Lemma deliver_spec m s : is_int (out_fd m) → Z.of_nat (length (clients_ s)) <= 2 ^ 63 →
  deliver m s =
    Ok (set_pending (pending_writes_ s ++ deliver_pending (clients_ s) m)
          (set_clients (deliver_clients (clients_ s) m) s)) tt.
Proof.
  intros Hint Hlen.
  assert (set_pending (pending_writes_ s ++ []) (set_clients (clients_ s) s) = s) as Hid.
  { rewrite app_nil_r. by destruct s. }
  unfold deliver, gets, deliver_clients, deliver_pending, reaches. unfold bind at 1.
  destruct (Z.leb_spec (Z.of_nat (length (clients_ s))) (u64 (out_fd m))) as [Hge|Hlt].
  - case_bool_decide as H0; cbn [andb]; [|by rewrite Hid]. rewrite u64_id in Hge by (unfold is_int in *; width).
    rewrite lookup_ge_None_2 by lia. by rewrite Hid.
  - assert (0 <= out_fd m) as H0.
    { destruct (decide (0 <= out_fd m)); [done|]. unfold is_int, u64 in *.
      rewrite <- (Z.mod_add (out_fd m) 1), Z.mod_small in Hlt by lia. lia. }
    rewrite u64_id in Hlt by (unfold is_int in *; width).
    rewrite bool_decide_eq_true_2 by done. cbn [andb].
    destruct (lookup_lt_is_Some_2 (clients_ s) (Z.to_nat (out_fd m))) as [c Hc]; [lia|]. rewrite Hc.
    rewrite (bind_Ok _ _ _ _ _ (client_Ok _ H0 _ _ Hc)). destruct (active c); cbn [negb]; [|by rewrite Hid].
    rewrite (bind_Ok _ _ _ _ _ (update_client_Ok _ H0 _ c _ Hc)).
    by rewrite (alter_insert _ _ _ _ Hc).
Qed.

Lemma deliver_clients_length cs m : length (deliver_clients cs m) = length cs.
Proof. unfold deliver_clients. destruct (reaches cs m); [apply length_alter|done]. Qed.

Lemma buffered_nil c : buffered [] c = c.
Proof. unfold buffered, set_write. rewrite app_nil_r. by destruct c. Qed.

Lemma buffered_app l k c : buffered k (buffered l c) = buffered (l ++ k) c.
Proof. unfold buffered, set_write. cbn. by rewrite <- app_assoc. Qed.

(** Delivering messages appends to each connected client's buffer what is
    addressed to it. *)
Lemma deliver_clients_lookup ms cs j c : cs !! j = Some c →
  foldl deliver_clients cs ms !! j =
    Some (if active c then buffered (payloads_for (Z.of_nat j) ms) c else c).
Proof.
  revert cs c. induction ms as [|m ms IH]; intros cs c Hc; cbn [foldl].
  { destruct (active c); [|done]. by rewrite buffered_nil. }
  assert (payloads_for (Z.of_nat j) (m :: ms) =
    (if decide (out_fd m = Z.of_nat j) then out_payload m else []) ++ payloads_for (Z.of_nat j) ms) as ->
    by done.
  assert (deliver_clients cs m !! j =
    Some (if active c then
            buffered (if decide (out_fd m = Z.of_nat j) then out_payload m else []) c else c)) as Hd.
  { unfold deliver_clients, reaches. destruct (decide (out_fd m = Z.of_nat j)) as [->|Hne].
    - rewrite bool_decide_eq_true_2, Nat2Z.id, Hc by lia. cbn [andb].
      destruct (active c); [|done]. by rewrite list_lookup_alter_eq, Hc.
    - rewrite buffered_nil. transitivity (cs !! j); [|rewrite Hc; by destruct (active c)].
      case_bool_decide; cbn [andb]; [|done]. repeat case_match; try done.
      apply list_lookup_alter_ne. lia. }
  rewrite (IH _ _ Hd). destruct (active c) eqn:Hact; [|by rewrite Hact].
  change (active (buffered _ c)) with (active c). by rewrite Hact, buffered_app.
Qed.

Lemma reaches_deliver cs m m' : reaches (deliver_clients cs m') m = reaches cs m.
Proof.
  unfold reaches. f_equal. destruct (cs !! Z.to_nat (out_fd m)) as [c|] eqn:Hc.
  - rewrite (deliver_clients_lookup [m'] cs _ _ Hc : deliver_clients cs m' !! _ = _). by destruct (active c) eqn:?.
  - rewrite lookup_ge_None_2; [done|]. rewrite deliver_clients_length. by apply lookup_ge_None_1.
Qed.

════════

* Brief:
All of the data above should be reproduced verbatim.

* Worked solution:
Lemma deliver_spec m s : is_int (out_fd m) → Z.of_nat (length (clients_ s)) <= 2 ^ 63 →
  deliver m s =
    Ok (set_pending (pending_writes_ s ++ deliver_pending (clients_ s) m)
          (set_clients (deliver_clients (clients_ s) m) s)) tt.
Proof.
  intros Hint Hlen.
  assert (set_pending (pending_writes_ s ++ []) (set_clients (clients_ s) s) = s) as Hid.
  { rewrite app_nil_r. by destruct s. }
  unfold deliver, gets, deliver_clients, deliver_pending, reaches. unfold bind at 1.
  destruct (Z.leb_spec (Z.of_nat (length (clients_ s))) (u64 (out_fd m))) as [Hge|Hlt].
  - case_bool_decide as H0; cbn [andb]; [|by rewrite Hid]. rewrite u64_id in Hge by (unfold is_int in *; width).
    rewrite lookup_ge_None_2 by lia. by rewrite Hid.
  - assert (0 <= out_fd m) as H0.
    { destruct (decide (0 <= out_fd m)); [done|]. unfold is_int, u64 in *.
      rewrite <- (Z.mod_add (out_fd m) 1), Z.mod_small in Hlt by lia. lia. }
    rewrite u64_id in Hlt by (unfold is_int in *; width).
    rewrite bool_decide_eq_true_2 by done. cbn [andb].
    destruct (lookup_lt_is_Some_2 (clients_ s) (Z.to_nat (out_fd m))) as [c Hc]; [lia|]. rewrite Hc.
    rewrite (bind_Ok _ _ _ _ _ (client_Ok _ H0 _ _ Hc)). destruct (active c); cbn [negb]; [|by rewrite Hid].
    rewrite (bind_Ok _ _ _ _ _ (update_client_Ok _ H0 _ c _ Hc)).
    by rewrite (alter_insert _ _ _ _ Hc).
Qed.

Lemma deliver_clients_length cs m : length (deliver_clients cs m) = length cs.
Proof. unfold deliver_clients. destruct (reaches cs m); [apply length_alter|done]. Qed.

Lemma buffered_nil c : buffered [] c = c.
Proof. unfold buffered, set_write. rewrite app_nil_r. by destruct c. Qed.

Lemma buffered_app l k c : buffered k (buffered l c) = buffered (l ++ k) c.
Proof. unfold buffered, set_write. cbn. by rewrite <- app_assoc. Qed.

(** Delivering messages appends to each connected client's buffer what is
    addressed to it. *)
Lemma deliver_clients_lookup ms cs j c : cs !! j = Some c →
  foldl deliver_clients cs ms !! j =
    Some (if active c then buffered (payloads_for (Z.of_nat j) ms) c else c).
Proof.
  revert cs c. induction ms as [|m ms IH]; intros cs c Hc; cbn [foldl].
  { destruct (active c); [|done]. by rewrite buffered_nil. }
  assert (payloads_for (Z.of_nat j) (m :: ms) =
    (if decide (out_fd m = Z.of_nat j) then out_payload m else []) ++ payloads_for (Z.of_nat j) ms) as ->
    by done.
  assert (deliver_clients cs m !! j =
    Some (if active c then
            buffered (if decide (out_fd m = Z.of_nat j) then out_payload m else []) c else c)) as Hd.
  { unfold deliver_clients, reaches. destruct (decide (out_fd m = Z.of_nat j)) as [->|Hne].
    - rewrite bool_decide_eq_true_2, Nat2Z.id, Hc by lia. cbn [andb].
      destruct (active c); [|done]. by rewrite list_lookup_alter_eq, Hc.
    - rewrite buffered_nil. transitivity (cs !! j); [|rewrite Hc; by destruct (active c)].
      case_bool_decide; cbn [andb]; [|done]. repeat case_match; try done.
      apply list_lookup_alter_ne. lia. }
  rewrite (IH _ _ Hd). destruct (active c) eqn:Hact; [|by rewrite Hact].
  change (active (buffered _ c)) with (active c). by rewrite Hact, buffered_app.
Qed.

Lemma reaches_deliver cs m m' : reaches (deliver_clients cs m') m = reaches cs m.
Proof.
  unfold reaches. f_equal. destruct (cs !! Z.to_nat (out_fd m)) as [c|] eqn:Hc.
  - rewrite (deliver_clients_lookup [m'] cs _ _ Hc : deliver_clients cs m' !! _ = _). by destruct (active c) eqn:?.
  - rewrite lookup_ge_None_2; [done|]. rewrite deliver_clients_length. by apply lookup_ge_None_1.
Qed.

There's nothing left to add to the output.